## Try it
Restrict the output to the lines below starting at the one that contains "Hf. eapply wp_mono; [by apply shutdown_wp|]." and ending at the one that contains "[|congruence | apply", and restate them word for word, both ends included.

Stored dataset items
════════════════════

(** A callback may call the client back. *)
Definition cb_ok (cb : Callback) : Prop :=
  forall s, sys_ok s -> cb_when cb (cl s) -> wp N (callback cb) (fun _ => api_keeps (cl s)) s.

Definition disconnect_cb_ok : Prop := forall hd reason, cb_ok (CbDisconnect hd reason).

Lemma call_if_wp hd invoke c s :
  (forall i, cb_ok (invoke i)) -> (forall i, cb_when (invoke i) (cl s)) -> sys_ok s -> api_frame c (cl s) ->
  wp N (call_if callback hd invoke) (fun _ => api_keeps c) s.
Proof.
  intros Hcb Hwhen Hok Hf. unfold call_if. destruct hd as [i|]; [|by wp_run].
  eapply wp_mono; [by apply Hcb|]. intros _ s' [? ?]. split; [done|]. by eapply api_frame_trans.
Qed.

Lemma shutdown_wp reason c e h :
  disconnect_cb_ok -> sys_ok (mkSys c e h) ->
  wp N (shutdown callback reason) (fun r s' => r = reason /\ api_keeps c s') (mkSys c e h).
Proof.
  intros Hcb Hok. unfold shutdown. wp_run.
  assert (Hgo : forall c' e' h', sys_ok (mkSys c' e' h') -> api_frame c c' ->
    wp N (if negb (State_eqb (state_ c) Idle)
          then call_if callback (on_disconnect_ c) (fun i => CbDisconnect i reason) else ret tt)
      (fun _ s' => wp N (ret reason) (fun r s' => r = reason /\ api_keeps c s') s') (mkSys c' e' h')).
  { intros c' e' h' Hok' Hf. eapply wp_mono with (Q := fun _ => api_keeps c); [|intros _ s' Hk; by wp_run].
    destruct (negb _); [apply call_if_wp; [intros i; apply Hcb | done..] | by wp_run]. }
  open_ok Hok. unfold ids_in_use in Hids.
  destruct (clean_session_ c); wp_run; apply Hgo; (ok_fields || frame_fields).
Qed.

Lemma abort_wp c e h :
  disconnect_cb_ok -> sys_ok (mkSys c e h) ->
  wp N (abort callback) (fun _ => api_keeps c) (mkSys c e h).
Proof.
  intros Hcb Hok. unfold abort. wp_run. eapply wp_mono; [by apply shutdown_wp|].
  intros r s' [_ ?]. by wp_run.
Qed.

Lemma disconnect_wp c e h :
  disconnect_cb_ok -> sys_ok (mkSys c e h) ->
  wp N (disconnect callback) (fun _ => api_keeps c) (mkSys c e h).
Proof.
  intros Hcb Hok. unfold disconnect. wp_run.
  assert (Hdown : forall c' e' h', sys_ok (mkSys c' e' h') -> api_frame c c' ->
    wp N (shutdown callback Ok) (fun _ s' => wp N (ret Ok) (fun _ => api_keeps c) s') (mkSys c' e' h')).
  { intros c' e' h' Hok' Hf. eapply wp_mono; [by apply shutdown_wp|].
    intros r s' (_ & ? & ?). wp_run. split; [done | by eapply api_frame_trans]. }
  destruct (state_ c) eqn:Es; wp_run; try (by apply Hdown); [done|].
  eapply wp_enqueue_sized;
    [by open_ok Hok | apply encode_empty_encodes; by right | apply packet_size_empty | |].
  - intros q Hq _. wp_run. apply (sys_ok_append _ q _ _ _ Hok) in Hq;
      [|congruence | apply sp_disconnect]. split; [|frame_fields].
    open_ok Hq. ok_fields. cbn in Hst. by rewrite Es in Hst.
  - intros q r Hq [-> | ->] _; wp_run; (apply Hdown; [by apply sys_ok_same_queue | frame_fields]).
Qed.
End callbacks.
Section specs.
Context {Cfg : Config} {COK : ConfigOk Cfg} {CS : ConfigSane Cfg}.
Context `{WS : WideSizeT} `{BWO : ByteStreamWriterOk} `{BRO : ByteStreamReaderOk}.
Context {E : Type} {T : Transport E} {CK : Clock E} {TOK : TransportOk E}.
Context (N : Prop) (callback : Callback -> M E unit).
Context (Hcb : forall cb, cb_wf cb -> cb_ok N callback cb).
Implicit Types (c : Client) (e : E) (h : list Event).

Lemma api_keeps_keeps c (s : Sys E) : api_keeps c s -> keeps c s.
Proof. intros [? [? _]]. by split. Qed.

(** Queue an acknowledgement. *)
Lemma send_ack_wp type id c e h :
  is_ack_type type = true -> id_ok id -> sys_ok (mkSys c e h) -> state_ c <> Connecting ->
  wp N (send_ack type id) (queues c) (mkSys c e h).
Proof.
  intros Ht Hid Hok Hs. unfold send_ack. pose proof Hid as Hid'. unfold id_ok in Hid'.
  eapply enqueue_sized_wp; [done | done | by apply (sp_ack type id) | | apply packet_size_ack].
  apply encode_ack_encodes; [done | unfold is_u16; lia | lia].
Qed.

Lemma frame_in_step c c' : frame c c' -> in_step_ c = true -> in_step_ c' = true.
Proof. intros [? _] ?. congruence. Qed.

Lemma cb_when_step cb c : in_step_ c = true -> cb_when cb c.
Proof. by destruct cb. Qed.

Lemma call_if_keeps hd invoke c (s : Sys E) :
  (forall i, cb_wf (invoke i)) -> in_step_ c = true -> sys_ok s -> frame c (cl s) ->
  wp N (call_if callback hd invoke) (fun _ => keeps c) s.
Proof.
  intros Hwf Hin Hok Hf. eapply wp_mono; [apply (call_if_wp N callback hd invoke (cl s) s); [| |done|done]|].
  - intros i. by apply Hcb.
  - intros i. by apply cb_when_step, (frame_in_step c).
  - intros _ s' [? [? _]]. split; [done | by eapply frame_trans].
Qed.

(** ** Dispatching a message *)
Lemma dispatch_loop_wp left_ i m handled c (s : Sys E) :
  message_ok m -> in_step_ c = true -> sys_ok s -> api_frame c (cl s) ->
  wp N (dispatch_loop callback left_ i m handled) (fun _ => api_keeps c) s.
Proof.
  intros Hm Hin. revert i handled s; induction left_ as [|left_ IH]; intros i handled [c' e h] Hok Hf;
    cbn [dispatch_loop]; [by wp_run|].
  wp_run. destruct (subscriptions_ c' !! i) as [sub|]; [|by wp_run].
  destruct (sub_handler sub) as [hd|]; [|by apply IH].
  destruct (topic_matches _ _); [|by apply IH]. wp_run.
  eapply wp_mono; [apply Hcb; [done | done | by apply cb_when_step, (frame_in_step c c' (proj1 Hf))]|].
  intros _ [c2 e2 h2] [Hok2 Hf2]. wp_run.
  assert (api_frame c c2) by (by eapply api_frame_trans).
  case_if; [by wp_run | by apply IH].
Qed.

Lemma dispatch_wp m c (s : Sys E) :
  message_ok m -> in_step_ c = true -> sys_ok s -> frame c (cl s) ->
  wp N (dispatch callback m) (fun _ => keeps c) s.
Proof.
  intros Hm Hin Hok Hf. destruct s as [c' e h]. unfold dispatch. wp_run.
  eapply wp_mono; [apply (dispatch_loop_wp _ _ _ _ c'); [done | by apply (frame_in_step c) | done | done]|].
  intros r [c2 e2 h2] [Hok2 [Hf2 _]]. cbn [cl] in *.
  assert (frame c c2) by (by eapply frame_trans).
  destruct r as [[]|]; wp_run; [done | by apply call_if_keeps | done].
Qed.

(** ** Session establishment *)
Lemma handle_connack_wp body c e h :
  in_step_ c = true -> sys_ok (mkSys c e h) ->
  wp N (handle_connack callback body) (fun _ => keeps c) (mkSys c e h).
Proof.
  intros Hin_step Hok. unfold handle_connack. wp_run.
  destruct (State_eqb (state_ c) AwaitingConnack) eqn:Es; cbn [negb]; [apply bool_decide_eq_true in Es | by wp_run].
  destruct (decode_connack body) as [info|er]; [|by wp_run]. wp_run.
  open_ok Hok. case_if; zbool.
  { wp_run. split; [ok_fields | frame_fields]. }
  apply bool_decide_eq_true in E0.
  rewrite Es in Hst. destruct (negb (ci_session_present info)); wp_run;
    (eapply wp_mono with (Q := fun _ => keeps c);
      [apply call_if_keeps; [done | done | ok_fields | frame_fields] | intros ? s' Hk; by wp_run]).
Qed.

(** ** Inbound messages *)
Lemma sys_ok_inbound c e h id :
  sys_ok (mkSys c e h) -> inbound_contains id c = false -> inbound_table_full c = false -> id_ok id ->
  sys_ok (mkSys (c <| inbound_ids_ ::= fun l => l ++ [id] |>) e h).
Proof.
  unfold inbound_contains, inbound_table_full. intros Hok Hnew Hroom Hid. open_ok Hok. zbool. ok_fields.
  destruct Hin as [Hg Hl]. unfold inbound_ok. rewrite zlen_app. change (zlen [id]) with 1. split; [|lia].
  rewrite Permutation_app_comm. apply ids_good_cons; [done | | done].
  intros Hel. apply list_elem_of_In in Hel. rewrite <- not_true_iff_false in Hnew. apply Hnew, existsb_exists.
  exists id. by rewrite Z.eqb_refl.
Qed.

Lemma remove_first_sublist id l : remove_first id l `sublist_of` l.
Proof.
  induction l as [|v l IH]; cbn [remove_first]; [done|].
  case_if; [by apply sublist_cons | by apply sublist_skip].
Qed.

Lemma inbound_ok_remove id l : inbound_ok l -> inbound_ok (remove_first id l).
Proof.
  intros [[? ?] ?]. pose proof (remove_first_sublist id l) as Hs. pose proof (zlen_sublist _ _ Hs).
  split; [split; [by eapply sublist_NoDup | by eapply Forall_sublist] | lia].
Qed.

Lemma decode_publish_message (h : FixedHeader) body m :
  bytes_ok body -> 0 <= fh_qos h <= 2 -> zlen body < 2 ^ 63 -> decode_publish h body = Val m -> message_ok m.
Proof.
  intros Hb Hq Hl Hd. apply decode_publish_sound in Hd as
    (Hbody & Hne & Hf & Hqos & _ & Hdup & Hid & H0' & H1'); [|done].
  assert (Hparts : bytes_ok (msg_topic m) /\ bytes_ok (msg_payload m) /\ zlen (msg_payload m) <= zlen body).
  { rewrite Hbody in *. unfold publish_body, wire_string in *. rewrite !bytes_ok_app in Hb. rewrite !zlen_app.
    pose proof (zlen_nonneg (msg_topic m)). pose proof (zlen_nonneg (be16 (zlen (msg_topic m)))).
    pose proof (zlen_nonneg (wire_opt (negb (fh_qos h =? AtMostOnce)) (be16 (msg_packet_id m)))).
    destruct Hb as ((_ & ?) & _ & ?). split_and!; [done | done | lia]. }
  destruct Hparts as (? & ? & ?). unfold message_ok, id_ok, is_u16 in *. rewrite Hqos, Hdup.
  split_and!; try done; try lia. intros Hz. by apply H0' in Hz as [? ?].
Qed.
(** A new QoS 2 message, once its identifier is recorded. *)
Lemma new_message_traced y hd body m c q e h :
  traced pers (Some y) c h -> entering y hd body c h -> fh_type hd = Publish -> decode_publish hd body = Val m ->
  state_ c = Connected -> inbound_contains (msg_packet_id m) c = false ->
  wp True (dispatch callback m;;; ret Ok) (tracing (Some y))
    (mkSys (c <| tx_ := q |> <| inbound_ids_ ::= fun l => l ++ [msg_packet_id m] |>) e h).
Proof.
  intros Ht [Hp Hrec Hea _] Hty Ed Hst Hnew. apply inbound_contains_false in Hnew. apply wp_bind.
  set (y' := mkHandling (hg_bytes y) (hg_packet y) (hg_earlier y) [msg_packet_id m]).
  eapply wp_mono; [apply (dispatch_traced y')|].
  - split; [by exists hd, body|]. intros Hps _. specialize (Hea Hps). split; [|by left]. intros Hin. by apply Hnew, Hea.
  - eapply traced_recorded; [exact Ht | done | done | done | done | done |]. intros Hps.
    destruct (tr_once _ _ _ _ Ht Hps) as [Hcl Hu _ _]. cbn. split; [|set_solver].
    intros Ht'. destruct (Hcl Ht') as [? _]. congruence.
  - intros ? [c' e' h'] Ht'. wp_walk. cbn [cl history] in *.
    assert (Hy : y = mkHandling (hg_bytes y') (hg_packet y') (hg_earlier y') []) by (destruct y; cbn in *; by rewrite Hrec).
    rewrite Hy. apply (traced_recorded y' [] c' c' h'); try done. intros Hps.
    destruct (tr_once _ _ _ _ Ht' Hps) as [_ Hu _ _]. split; [done|]. split; [done | set_solver].
Qed.

Lemma handle_publish_traced y hd body c e h :
  traced pers (Some y) c h -> entering y hd body c h -> fh_type hd = Publish ->
  wp True (handle_publish callback hd body) (tracing (Some y)) (mkSys c e h).
Proof.
  intros Ht Hent Hty. unfold handle_publish. wp_walk; [traced_done|].
  assert (Hst : state_ c = Connected) by (destruct (state_ c); done).
  destruct (decode_publish hd body) as [m|] eqn:Ed; wp_walk; try traced_done.
  all: assert (Hin : msg_qos m <> ExactlyOnce -> in_hand y m)
    by (intros Hq; split; [exists hd, body; split; [apply Hent | done] | done]).
  - zbool. eapply wp_mono; [apply (dispatch_traced y); [|done]|intros ? [c' e' h'] Ht'; wp_walk; exact Ht'].
    apply Hin. unfold AtMostOnce, ExactlyOnce in *. lia.
  - zbool. t_call send_ack_traced. wp_walk; [traced_done|].
    eapply wp_mono; [apply (dispatch_traced y); [|done]|intros ? [c' e' h'] Ht'; wp_walk; exact Ht'].
    apply Hin. unfold AtLeastOnce, ExactlyOnce in *. lia.
  - t_call send_ack_traced. wp_walk; traced_done.
  - unfold send_ack. eapply wp_mono; [apply enqueue_sized_only_tx|]. intros r s [q ->].
    wp_walk_step; [wp_walk; traced_done|]. apply wp_bind, wp_modify. by eapply new_message_traced.
Qed.

Lemma handle_connack_traced y hd body c e h :
  traced pers (Some y) c h -> entering y hd body c h -> fh_type hd = Connack ->
  wp True (handle_connack callback body) (tracing (Some y)) (mkSys c e h).
Proof.
  intros Ht [Hp _ _ _] Hty. unfold handle_connack. wp_walk; [traced_done|].
  assert (Hst : state_ c = AwaitingConnack) by (destruct (state_ c); done).
  destruct (decode_connack body) as [info|] eqn:Ed; wp_walk; try traced_done.
  all: (eapply wp_mono; [eapply call_if_traced|intros ? [c' e' h'] Ht'; wp_walk; exact Ht']).
  all: try (eapply traced_same; [exact Ht|]; unfold trace_same; cbn; rewrite Hst; split_and!; by auto).
  all: try (by intros _ ? ? ? [=]).
  all: intros hd'; exists hd, body; cbn; zbool; split_and!; try done; by apply bool_decide_eq_true in E1.
Qed.

Lemma complete_delivery_traced y hd body wait c e h :
  traced pers (Some y) c h -> entering y hd body c h -> fh_type hd = Puback \/ fh_type hd = Pubcomp ->
  wp True (complete_delivery callback wait body) (tracing (Some y)) (mkSys c e h).
Proof.
  intros Ht [Hp _ _ _] Hty. unfold complete_delivery. destruct (decode_packet_id body) as [id|] eqn:Ed; wp_walk; try traced_done.
  destruct (find_outbound id c); wp_walk; try traced_done.
  eapply wp_mono; [eapply call_if_traced; [traced_done | | by intros _ ? ? ? [=]]|intros ? [c' e' h'] Ht'; wp_walk; exact Ht'].
  intros hd'. by exists hd, body.
Qed.

Lemma resend_slot_traced i : op_traced (resend_slot i).
Proof. intros x c e h Ht. unfold resend_slot. wp_walk. t_call enqueue_traced. wp_walk; traced_done. Qed.

Lemma handle_pubrec_traced body : op_traced (handle_pubrec body).
Proof.
  intros x c e h Ht. unfold handle_pubrec. destruct (decode_packet_id body); wp_walk; try traced_done.
  destruct (find_outbound _ c) as [i|]; wp_walk; try traced_done.
  destruct (slot_phase _); wp_walk; try traced_done; [|t_call resend_slot_traced; wp_walk; traced_done].
  destruct (encode_ack _ _ _) as [[n|er] packet]; wp_walk; [|traced_done]. t_call resend_slot_traced. wp_walk. traced_done.
Qed.

Lemma handle_pubrel_traced y hd body c e h :
  traced pers (Some y) c h -> entering y hd body c h -> fh_type hd = Pubrel ->
  wp True (handle_pubrel body) (tracing (Some y)) (mkSys c e h).
Proof.
  intros Ht [_ Hrec _ Hrel] Hty. unfold handle_pubrel. destruct (decode_packet_id body) as [id|] eqn:Ed; wp_walk; try traced_done.
  unfold send_ack. eapply wp_mono; [apply enqueue_sized_only_tx|]. intros r s [q ->]. wp_walk; [traced_done|].
  cbn [cl history]. replace y with (mkHandling (hg_bytes y) (hg_packet y) (hg_earlier y) []) by (destruct y; cbn in *; by rewrite Hrec).
  eapply traced_recorded; [exact Ht | done | done | done | done | done |]. intros Hps. split; [done|]. split; [|set_solver].
  destruct (tr_once _ _ _ _ Ht Hps) as [_ Hu _ _]. specialize (Hrel Hps id Hty eq_refl). cbn.
  intros z Hz. apply elem_of_remove_first; [by apply Hu|]. congruence.
Qed.

Lemma handle_suback_traced y hd body c e h :
  traced pers (Some y) c h -> entering y hd body c h -> fh_type hd = Suback ->
  wp True (handle_suback callback body) (tracing (Some y)) (mkSys c e h).
Proof.
  intros Ht [Hp _ _ _] Hty. unfold handle_suback. destruct (decode_suback body) as [v|] eqn:Ed; wp_walk; try traced_done.
  destruct (find_pending _ _ c) as [i|]; wp_walk; try traced_done.
  eapply wp_mono; [eapply call_if_traced; [| | by intros _ ? ? ? [=]]|intros ? [c' e' h'] Ht'; wp_walk; exact Ht'].
  - eapply traced_same; [exact (traced_same _ _ _ _ _ Ht (trace_same_apply (sv_return_codes v) (ack_subs (ack_at c i)) c))|].
    trace_fields.
  - intros hd'. exists hd, body. split; [done|]. split; [done|]. by exists v.
Qed.

Lemma handle_unsuback_traced body : op_traced (handle_unsuback body).
Proof.
  intros x c e h Ht. unfold handle_unsuback. destruct (decode_packet_id body); wp_walk; try traced_done.
  destruct (find_pending _ _ c) as [i|]; wp_walk; try traced_done. cbn [cl history].
  eapply traced_same; [exact (traced_same _ _ _ _ _ Ht (trace_same_erase (ack_subs (ack_at c i)) c))|]. trace_fields.
Qed.

Lemma handle_packet_traced y hd body c e h :
  traced pers (Some y) c h -> entering y hd body c h ->
  wp True (handle_packet callback hd body) (tracing (Some y)) (mkSys c e h).
Proof.
  intros Ht Hent. unfold handle_packet. destruct (fh_type hd) eqn:Ety; try (wp_walk; traced_done).
  - by eapply handle_connack_traced.
  - by eapply handle_publish_traced.
  - eapply complete_delivery_traced; [done | done | by left].
  - by apply handle_pubrec_traced.
  - by eapply handle_pubrel_traced.
  - eapply complete_delivery_traced; [done | done | by right].
  - by eapply handle_suback_traced.
  - by apply handle_unsuback_traced.
Qed.

(** ** Receiving *)

(** While a step runs and no packet is in hand. *)
Definition between c h : Prop := exists y, hg_bytes y = 0 /\ traced pers (Some y) c h.

Definition op_between {A} (m : M E A) : Prop :=
  forall c e h, between c h -> wp True m (fun _ s => between (cl s) (history s)) (mkSys c e h).

Lemma traced_between {A} (m : M E A) : op_traced m -> op_between m.
Proof. intros Hm c e h (y & Hy & Ht). eapply wp_mono; [by apply Hm|]. intros ? s Hs. by exists y. Qed.

Lemma entering_packet p c h :
  rx_ok (rx_ c) (rx_len_ c) -> (pers -> unreleased h ⊆ inbound_ids_ c) ->
  entering (mkHandling (peek_total_bytes p) (Some (peek_hdr p, framed_body c p)) (unreleased h) [])
    (peek_hdr p) (framed_body c p) c (h ++ [EvPacket (peek_hdr p) (framed_body c p)]).
Proof.
  intros Hrx Hu. split; cbn; try done. intros _ id Hty Hd. rewrite unreleased_snoc. cbn. rewrite Hty, Hd.
  change (PacketType_eqb Pubrel Pubrel) with true. cbv iota. rewrite list_elem_of_In. intros [_ Hn]%filter_In.
  by rewrite Z.eqb_refl in Hn.
Qed.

════════════════════

## Solution to this exercise
  { intros c' e' h' Hok' Hf. eapply wp_mono; [by apply shutdown_wp|].
    intros r s' (_ & ? & ?). wp_run. split; [done | by eapply api_frame_trans]. }
  destruct (state_ c) eqn:Es; wp_run; try (by apply Hdown); [done|].
  eapply wp_enqueue_sized;
    [by open_ok Hok | apply encode_empty_encodes; by right | apply packet_size_empty | |].
  - intros q Hq _. wp_run. apply (sys_ok_append _ q _ _ _ Hok) in Hq;
      [|congruence | apply sp_disconnect]. split; [|frame_fields].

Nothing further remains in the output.